One Day on the Run at the Dublin City Marathon 2023
On the way up to Dublin on the bus at 6.15am in the morning, I look at my phone to pass the time and the first thing I see is that Friends actor Matthew Perry has drowned in his hot tub, and one of the first things I see people sharing is the first page of his autobiography called “Friends, Lovers, and the Big Terrible Thing”. With nothing better to do for the next two hours I download his book and read the first few pages and it’s quite the revelation. He describes having beautiful girlfriends, millions of dollars, his dream job, and his dream house and yet is still harbouring an inner void which throughout his life he regularly tried to drown in a sea of alcohol induced oblivion. I have yet to read beyond the first few pages but it occurs to me that a lot of us are always chasing some intangible thing. A fulfilling relationship, a better career, any career, better health, or whatever. And this chain of thoughts leads me to thinking about Alan Watts who I discovered during lockdown. He says all our lives we are chasing things so as to arrive at some imaginary destination that we feel will finally bring solace to our souls, but that solace never comes. He compares it to dancing and says that the object of the dance is not to get to the end of it any more than the object of listening to music is to get to the final musical note. The object, he says, is to enjoy the dance and the song, otherwise one might as well not bother with all the machinations that lead up to that final step of the dance, or the final note of the song and we could reduce both things to a single step or a single note. If this were the case then music concerts and dances would only be about one second long. Amidst my wandering musings, I spot a wonderful watery sunrise out the window of the bus and I take out my camera and try to capture it. A colourful sunrise always inspires awe in me and makes me feel like everything is ok with the world, whether it is or not, perhaps it never is, and perhaps it’s not meant to be, but the feeling is nice anyway.
I arrive in Dublin around 8:45 and my first shooting location is going to be the James Joyce Bridge, where I want to make sure my camera settings are dialled in correctly. The bridge is at about a mile and half in, and I have exactly zero intention of taking more than a dozen or so photos here. In a big race like Dublin, it’s far too difficult to capture individual people in any meaningful way and so I always opt for locations later in races where people have started to fan out a bit.

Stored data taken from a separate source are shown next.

Lemma written_spec x x2 x5 f ip v v2 src off n : let v1 := i_with_flags (Z.lor (i_flags v) I_BUSY) v in
  quiet x -> good_file x ip v -> opened x f ip v off -> 0 <= off -> 0 <= n -> off + n <= MAXFILE * BSIZE ->
  wrote dev start ts sb (locked_fs x ip v) x2 ip v1 v2 src off n ->
  same_tables (set_flags ip (Z.ldiff (i_flags v2) I_BUSY) (moved_fs x2 f n)) x5 -> deq dev start (lv x2 dev) (lv x5 dev) ->
  written x x5 f ip v (i_with_flags (Z.ldiff (i_flags v2) I_BUSY) v2) src off n.
Proof.
  intros v1 Hq G O Ho Hn Hm W [Ti Tf _ _] E. destruct (wrote_locked x x2 ip v v2 src off n W) as (_ & _ & _ & Sf & By).
  pose proof (wr_file _ _ _ _ _ _ _ _ _ _ _ _ W) as F2. pose proof (file_at_good dev start sb ts x2 ip v2 F2) as G2. pose proof (gf_ino _ _ _ _ _ _ G2) as E2.
  destruct (good_file_move dev start sb x2 x5 ip v2 (i_with_flags (Z.ldiff (i_flags v2) I_BUSY) v2) (q_place _ _ _ Hq) G2 E) as [G5 By5].
  { rewrite Ti. unfold set_flags, moved_fs. cbn. by rewrite upd_same, E2. } { done. }
  pose proof (wr_kept _ _ _ _ _ _ _ _ _ _ _ _ W) as Kp. pose proof (data0_pos start sb _ (gf_geom _ _ _ _ _ _ G2)) as Hd0.
  assert (forall s, 0 <= s < start -> outside dev start dev s) as Hout by (intros s Hs; apply (in_data dev start sb (lv x2 dev) s (gf_geom _ _ _ _ _ _ G2) (q_place _ _ _ Hq) Hs)).
  split.
  - exact G5.
  - exact (same_file_flags _ _ _ Sf).
  - intros p Hp. rewrite By5 by done. by apply By.
  - rewrite Tf. cbn. rewrite upd_same, (fk_ftable _ _ _ _ _ Kp). change (ftable (locked_fs x ip v)) with (ftable x). rewrite (op_off _ _ _ _ _ O).
    rewrite u32_small by (change (MAXFILE * BSIZE) with 71680 in Hm; lia). done.
  - intros g Hg. rewrite Tf. cbn. rewrite upd_ne by done. by rewrite (fk_ftable _ _ _ _ _ Kp).
  - intros i Hi. rewrite Ti. cbn. rewrite upd_ne by done. rewrite (fk_other _ _ _ _ _ Kp) by done. cbn. by rewrite upd_ne.
  - intros s Hs Hu Hno. destruct (wr_frame _ _ _ _ _ _ _ _ _ _ _ _ W s Hs Hu Hno) as (B & U & No). split_and!.
    + etransitivity; [exact B|]. apply E, Hout. lia.
    + rewrite (in_use_data dev start sb (lv x2 dev)); [done|apply Hq|apply G2|done|done].
    + cbn [i_addrs i_with_flags]. rewrite (owns_deq dev start sb (i_addrs v2) (lv x2 dev)); [done|apply Hq|apply G2|apply G2|done].
  - intros s b Hs Hb Hne. transitivity (ld8 (lv x2 dev s) b); [|exact (wr_meta _ _ _ _ _ _ _ _ _ _ _ _ W s b Hs Hb Hne)]. apply E; [|done]. apply Hout.
    destruct (gf_geom _ _ _ _ _ _ G2). unfold Blocks.data0 in *. change BPB with 4096 in *. mlia.
Qed.

Lemma put_bytes_src h src src' off n p : (forall i, 0 <= i < n -> src i = src' i) -> put_bytes h src off 0 n p = put_bytes h src' off 0 n p.
Proof.
  intros E. unfold put_bytes, ld8. destruct (Z.leb_spec off p), (Z.ltb_spec p (off + n)); cbn [andb]; try done. rewrite E by lia. done.
Qed.

(** The code of filewrite for one transaction, up to writei and after it *)
Lemma filewrite_code s s0 s1 f ip off addr n r s2 (x x0 x1 x2 x5 : fsys) s5 :
  f_type (ftable x f) = FD_INODE -> f_writable (ftable x f) <> 0 -> f_ip (ftable x f) = ip -> f_off (ftable x f) = off ->
  ftable x0 = ftable x -> ftable x1 = ftable x -> 0 < n <= max_write -> 0 <= addr < 0x100000000 ->
  view fsL s = x -> view fsL s0 = x0 -> view fsL s1 = x1 -> begin_trans s = Ret (tt, s0) -> ilock ip s0 = Ret (tt, s1) ->
  writei ip addr off n s1 = Ret (n, s2) ->
  ((if 0 <? n then fdset f (fun y => f_with_off (u32 (f_off y + n)) y) else ret tt) ;;
   let* ip := fdget f f_ip in iunlock ip ;; commit_trans) s2 = Ret (r, s5) -> filewrite f addr n s = Ret (n, s5).
Proof.
  intros Et Ew Ei Eo T0 T1 Hn Ha Vs V0 V1 E0 E1 E2 E5. unfold filewrite, fdget, fget, gets. unfold bind at 1. rewrite Vs, (proj2 (Z.eqb_neq _ 0) Ew).
  unfold bind at 1. rewrite Vs, Et. unfold max_write in *. change (Z.quot (LOGSIZE - 1 - 1 - 2) 2 * 512) with 1536 in *.
  assert (exists k, Z.to_nat (n / 1536 + 1) = S k) as [k ->] by (exists (Z.to_nat (n / 1536)); mlia).
  unfold bind at 1. cbn [filewrite_loop]. rewrite (proj2 (Z.ltb_lt 0 n)) in E5 |- * by lia. rewrite Z.sub_0_r, Z.add_0_r, (u32_small addr) by lia.
  unfold max_write. change (Z.quot (LOGSIZE - 1 - 1 - 2) 2 * 512) with 1536. rewrite (proj2 (Z.ltb_ge 1536 n)) by lia.
  rewrite (bind_ret_eq _ _ _ _ _ E0). unfold fdget, fget, gets. unfold bind at 1. rewrite V0, T0, Ei. rewrite (bind_ret_eq _ _ _ _ _ E1).
  unfold bind at 1. rewrite V1, T1, Eo. rewrite (bind_ret_eq _ _ _ _ _ E2). rewrite (proj2 (Z.ltb_lt 0 n)) by lia.
  unfold bind in E5 |- *. unfold fdget, fget, gets in E5. destruct (fdset f _ s2) as [[[] s3]| | | |]; try done.
  destruct (iunlock _ s3) as [[[] s4]| | | |]; try done. rewrite E5. rewrite (proj2 (Z.ltb_ge n 0)), Z.eqb_refl by lia. cbn [negb].
  destruct k; cbn [filewrite_loop]; rewrite Z.ltb_irrefl; unfold ret; by rewrite Z.eqb_refl.
Qed.

(** C1 A write is all or nothing: from a quiet file system, filewrite of at most
    [max_write] bytes to an open file, at an offset inside it or at its end, with
    room on the disk, in the log and in the buffer cache, returns the number
    of bytes; the file then holds the bytes of the process's memory at that
    offset and its old bytes elsewhere, its size, its blocks and its inode on
    the disk are in order again, the offset has moved, and no block of
    another file, no other inode and no other open file has changed.  A crash
    after any number of the disk writes, followed by recovery, leaves on the
    disk the contents from before or the contents from after the call. *)
Theorem filewrite_atomic (s : St) (x : fsys) (f ip : Z) (v : inode) (off addr n : Z) :
  kin s [] -> view fsL s = x -> quiet x -> good_file x ip v -> opened x f ip v off -> fits x v off n ->
  0 <= off <= i_size v -> 0 < n <= max_write -> off + n <= MAXFILE * BSIZE ->
  0 <= addr -> addr + n <= 0x100000000 -> (forall b, addr <= b < addr + n -> uok s b) ->
  exists s' x' w, filewrite f addr n s = Ret (n, s') /\ kin s' [] /\ keep s s' /\ view fsL s' = x' /\ quiet x' /\
    written x x' f ip v w (fun i => umem s (addr + i)) off n /\
    crash_safe dev start x x' (dread (drv (ide x))) (dread (drv (ide x'))).
Proof.
  intros Hs Hx Hq G O Ft Ho Hn Hm Ha0 Ha1 Hu.
  destruct (locked_spec x f ip v off n Hq G O Ft) as (R0 & R1 & F1). set (x0 := set_log (l_with_busy 1 (log x)) x) in *. set (x1 := locked_fs x ip v) in *.
  destruct (R0 s Hs Hx) as (s0 & E0 & H0 & V0 & K0). destruct (R1 s0 H0 V0) as (s1 & E1 & H1 & V1 & K1).
  destruct (keep_user s s1 ltac:(by etransitivity)) as (Um & Uo & _).
  destruct (fetch_spec s1 addr n Ha0 ltac:(lia) Ha1) as (m & Ef & Em); [by rewrite Uo|]. rewrite Um in Em.
  destruct (writei_spec dev start ts sb x1 ip _ m off n F1) as (x2 & v2 & R2 & W); [apply O|done|lia|done|apply Ft|apply Ft|].
  destruct (R2 s1 H1 V1) as (s2 & E2 & H2 & V2 & K2). rewrite <- (writei_fetch s1 ip addr off n m Ef) in E2.
  destruct (finish_spec x x2 f ip v v2 m off n Hq O W) as (x5 & R3 & R5 & Q5 & Tb & D5 & C5).
  pose proof (written_spec x x2 x5 f ip v v2 m off n Hq G O ltac:(lia) ltac:(lia) Hm W Tb D5) as Wn.
  assert (f_ip (ftable x2 f) = ip) as Eip by (rewrite (fk_ftable _ _ _ _ _ (wr_kept _ _ _ _ _ _ _ _ _ _ _ _ W)); apply O).
  assert (runs [] ((if 0 <? n then fdset f (fun y => f_with_off (u32 (f_off y + n)) y) else ret tt) ;;
    let* ip := fdget f f_ip in iunlock ip ;; commit_trans) x2 tt x5 []) as Rest.
  { rewrite (proj2 (Z.ltb_lt 0 n)) by lia. rstep. fold (moved_fs x2 f n). rstep. cbn [ftable moved_fs set_ftable]. rewrite upd_same. cbn [f_ip f_with_off]. rewrite Eip.
    eapply runs_bind; [exact R3|exact R5]. }
  destruct (Rest s2 H2 V2) as (s5 & E5 & H5 & V5 & K5). exists s5, x5, (i_with_flags (Z.ldiff (i_flags v2) I_BUSY) v2). split_and!; try done.
  - eapply (filewrite_code s s0 s1 f ip off addr n tt s2 x x0 x1 x2 x5); try done; try apply O. lia.
  - do 3 (etransitivity; [eassumption|]). done.
  - destruct Wn. split; try done. intros p Hp. rewrite wn_bytes0 by done. by apply put_bytes_src.
Qed.
End filewrite.

(** ** An example *)

(** The good file of a quiet file system, from the disk alone *)
Lemma good_file_disk dev start sb x ip v : quiet dev start x -> let V := dread (drv (ide x)) dev in
  icache x ip = v -> i_dev v = dev -> geom start sb V -> file_ok start sb (i_addrs v) V -> 0 <= i_inum v < sb_ninodes sb ->
  typed v -> i_size v <= MAXFILE * BSIZE -> full (i_addrs v) V (i_size v) -> saved_in (V (IBLOCK (i_inum v))) v ->
  deq dev start V (lv x dev) /\ good_file dev start sb x ip v.
Proof.
  intros Hq V Ei Ed G F Hi Ty Hs Hf Sv. pose proof (q_place _ _ _ Hq) as P.
  assert (deq dev start V (lv x dev)) as E by (intros s Hs'; by apply (quiet_lv dev start); [|apply Hs']).
  split; [done|]. split; try done.
  - by apply (geom_deq dev start sb V).
  - by apply (file_ok_deq dev start sb _ V).
  - intros j Hj Hlt. rewrite (addr_of_deq dev start sb _ V); [by apply Hf|done..|]. unfold fbn. change MAXFILE with 140 in *. change BSIZE with 512 in *. lia.
  - eapply saved_blk; [|exact Sv]. apply E. by apply (iblock_range dev start sb V).
Qed.

Lemma ready_for_deq dev start ts sb a V V' bl : log_place dev start -> geom start sb V -> file_ok start sb a V -> deq dev start V V' ->
  (forall j, j ∈ bl -> fbn j) -> ready_for start ts sb a V bl -> ready_for start ts sb a V' bl.
Proof.
  intros P G F E Hbl R. destruct (geom_deq dev start sb V V' E P G) as [_ El].
  apply (ready_same start ts sb a V); [done| |done]. intros j Hj. by apply (addr_of_deq dev start sb); [..|apply Hbl].
Qed.

Lemma quiet_tables dev start x g h : quiet dev start x -> quiet dev start (set_ftable g (set_icache h x)).
Proof. intros [[l Hc] ? ? ? ? ? ? ? ?]. split; try done. exists l. by destruct Hc. Qed.
Lemma drv_tables x g h : drv (ide (set_ftable g (set_icache h x))) = drv (ide x).
Proof. done. Qed.

(** A disk of 920 blocks with eight inodes: inode 1 is a file of 511 bytes in
    block 5, inode 2 a file of one byte in block 6, and the blocks from 7 on
    are free. *)
Definition ex_sb : superblock := mkSb 920 890 8 10.
Definition ex_image (d s a : Z) : Z :=
  if s =? 1 then st32 (st32 (st32 (st32 (fun _ => 0) 0 920) 4 890) 8 8) 12 10 a
  else if s =? 2 then st16 (st16 (st32 (st32 (st16 (st16 (st32 (st32 (fun _ => 0) 72 511) 76 5) 64 2) 70 1) 136 1) 140 6) 128 2) 134 1 a
  else if s =? 4 then (if a =? 0 then 127 else 0)
  else if s =? 5 then 10 else if s =? 6 then 20 else 0.
(** A file in one block *)
Definition ex_inode (inum b size : Z) : inode := mkInode 1 inum 1 I_VALID 2 0 0 1 size (fun i => if i =? 0 then b else 0).
Definition ex_first : inode := ex_inode 1 5 511.
Definition ex_second : inode := ex_inode 2 6 1.
Definition ex_drive : drive := mkDrive ex_image [].
Definition ex_fs : fsys :=
  set_ftable (fun _ => mkFile FD_INODE 1 1 1 0 0 511) (set_icache (fun i => if i =? 0 then ex_first else ex_second) (demo_fs ex_drive)).
Definition ex_state : alone := mkAlone ex_fs (fun a => a - 95) 0.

After taking a few pictures of the front runners as a warm up, I start making my way to around mile 25. As I’m walking along the road besides massive crowds of runners, I hear someone call “Hey, Rich” and I recognise the voice of Chris Grayson, a well-known pacer on the running scene, and I have about a split second to point and shoot before he’s carried off in the massive crowds of people doing his thing.
At mile 25, I pick a spot at the right side of the road and settle down. Making ultra sure I have my settings dialled in correctly, I take a few random photos of people. It’s a little bit drizzly at first and then the sun comes out, and my slightly damp clothes start to dry out a bit. But the sudden change in temperature causes my camera to mist up and I can’t see a thing through the viewfinder. It isn’t long before it clears again though. And then the winning wheelchair athlete, Patrick Monahan, comes speeding down the road. I point my camera at him, frame him up nicely and hit the focus button but nothing happens. I press it again and again but it just will not focus. And then the moment is gone, I missed my chance to get a photo of the first participant over the line, but I got him earlier on the James Joyce bridge, so it’s not really a terrible tragedy.

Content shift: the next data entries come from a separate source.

(* ===== verification/Grep.v ===== *)
(** * grep (grep.c)

    The matcher of Kernighan and Pike against a semantics of its patterns, and
    the loop that reads, splits and prints lines. *)

From Stdlib Require Import ZArith Lia String Bool Sorting.Sorted.
From stdpp Require Import base numbers list.
From S2P Require Import Prelude Params Mem Ulib.

(** A C string is the list of its bytes before the NUL, so that s[0] of the
    empty one is NUL. *)
Definition c_star : Z := 42.
Definition c_dot : Z := 46.
Definition c_caret : Z := 94.
Definition c_dollar : Z := 36.
Definition c_newline : Z := 10.

(** ** The matcher *)

Section star.
Context (matchhere : list Z -> bool).

(** The loop of matchstar, for what matchhere makes of the rest of the pattern. *)
Fixpoint matchstar_loop (c : Z) (text : list Z) : bool :=
  if matchhere text then true else
  match text with
  | [] => false
  | t :: text => if (t =? c) || (c =? c_dot) then matchstar_loop c text else false
  end.
End star.

Fixpoint matchhere (re text : list Z) : bool :=
  match re with
  | [] => true
  | c :: re1 =>
    match re1 with
    | d :: re2 =>
      if d =? c_star then matchstar_loop (matchhere re2) c text else
      match text with
      | t :: text => if (c =? c_dot) || (c =? t) then matchhere re1 text else false
      | [] => false
      end
    | [] =>
      if c =? c_dollar then match text with [] => true | _ => false end else
      match text with
      | t :: text => if (c =? c_dot) || (c =? t) then matchhere re1 text else false
      | [] => false
      end
    end
  end.
Definition matchstar (c : Z) (re text : list Z) : bool := matchstar_loop (matchhere re) c text.

(** The loop of match over the suffixes of the text. *)
Fixpoint match_loop (re text : list Z) : bool :=
  if matchhere re text then true else
  match text with
  | [] => false
  | _ :: text => match_loop re text
  end.
Definition match_re (re text : list Z) : bool :=
  match re with
  | c :: re1 => if c =? c_caret then matchhere re1 text else match_loop re text
  | [] => match_loop re text
  end.

(** ** What a pattern means *)

Inductive atom : Type := Any | Lit (c : Z).
Inductive item : Type := One (a : atom) | Star (a : atom).

Definition atom_of (c : Z) : atom := if c =? c_dot then Any else Lit c.

(** The items of a pattern, and whether it ends in $. *)
Fixpoint items (re : list Z) : list item * bool :=
  match re with
  | [] => ([], false)
  | c :: re1 =>
    match re1 with
    | d :: re2 => if d =? c_star then let (l, e) := items re2 in (Star (atom_of c) :: l, e) else let (l, e) := items re1 in (One (atom_of c) :: l, e)
    | [] => if c =? c_dollar then ([], true) else ([One (atom_of c)], false)
    end
  end.

Definition fits_atom (a : atom) (c : Z) : Prop := match a with Any => True | Lit d => c = d end.

(** The texts of a list of items. *)
Inductive lang : list item -> list Z -> Prop :=
| lang_nil : lang [] []
| lang_one a c l w : fits_atom a c -> lang l w -> lang (One a :: l) (c :: w)
| lang_star_done a l w : lang l w -> lang (Star a :: l) w
| lang_star_more a c l w : fits_atom a c -> lang (Star a :: l) w -> lang (Star a :: l) (c :: w).
(** C17 The console implements the line discipline: any sequence of keys and
    readers, in any order, each under the input lock, gives what the queue of
    ready bytes and the line being edited give: readers get the committed
    lines, byte for byte and in order, wait exactly when there is none, and
    see ^D as the end of file; editing never reaches bytes that are committed. *)
Theorem console_refines (H : list fslock) (dump : M St unit) (out : list Z) (ops : list con_op) (s : St) (d : ldisc) :
  L_input ∉ H -> prints (L_input :: H) dump out -> Forall op_ok ops -> at_console H s d ->
  exists s', con_run dump ops s = Ret (snd (ld_run (ukilled s) d ops), s') /\ at_console H s' (fst (ld_run (ukilled s) d ops)).
Proof.
  intros HL Hd Hops. revert s d. induction Hops as [|op ops Hop _ IH]; intros s d Hs; cbn [con_run ld_run]; [by exists s|].
  destruct (con_section_spec H dump out op s d HL Hd Hop Hs) as (s1 & E1 & H1 & U1). destruct (IH s1 _ H1) as (s2 & E2 & H2).
  rewrite (us_killed _ _ U1) in *. destruct (ld_step (ukilled s) d op) as [d1 r]. cbn [fst snd] in *.
  destruct (ld_run (ukilled s) d1 ops) as [d2 rs]. cbn [fst snd] in *. exists s2. split; [|done].
  rewrite (bind_ret_eq _ _ _ _ _ E1), (bind_ret_eq _ _ _ _ _ E2). done.
Qed.
End reading.

(** A console that has just started. *)
Definition con_start : alone := mkAlone (set_cons (mkCons (fun _ => 0) 0 0 1 [] 0 0 (fun _ => 0) 0 0 0) (blank_fs (mkDrive (fun _ _ _ => 0) []))) (fun _ => 0) 0.

Lemma con_start_at : at_console [] con_start (mkLd [] []).
Proof.
  split; [done| |].
  - split; [done|]. split; [cbn; lia|cbn; lia|reflexivity].
  - split; [|by apply not_elem_of_nil]. split; cbn; done.
Qed.

(** "ab", rub out, "c", newline; then a reader that wants ten bytes. *)
Lemma console_refines_witness :
  exists s', con_run (St := alone) (consputs [112]) [Keys [97; 98; 8; 99; 10]; Read 10 10 (fun _ => 0)] con_start =
    Ret ([None; Some (RDone 7 (put_from (fun _ => 0) 0 [97; 99; 10]))], s') /\ at_console [] s' (mkLd [] []).
Proof.
  exact (@console_refines alone alone_kernel alone_spec alone_user [] (consputs [112]) [112] [Keys [97; 98; 8; 99; 10]; Read 10 10 (fun _ => 0)] con_start (mkLd [] [])
    (not_elem_of_nil _) (prints_consputs _ [112]) ltac:(repeat constructor; cbn; lia) con_start_at).
Defined.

When such malfunctions happen, one can generally turn your camera off and on or take off the lens and put it back on and then it works again. All electronics have little glitches sometimes. And after doing these typical things, my camera starts to work again and I manage to pop off some photos of the elites coming through. I have often called out their names as loudly as I could with words of encouragement, but they don’t appear to hear or see anything. No, they just look straight ahead at the road, tearing along, seemingly oblivious. And I always wonder if it’s a thing that they don’t actually see or hear people or if they consciously block people out. It’s a common thread with elite runners regardless. One thing I am sure of, it’s definitely not because they are rude because I’ve sat down and spoken to a few elite runners and they are some of the nicest people you could ever hope to sit down and speak with.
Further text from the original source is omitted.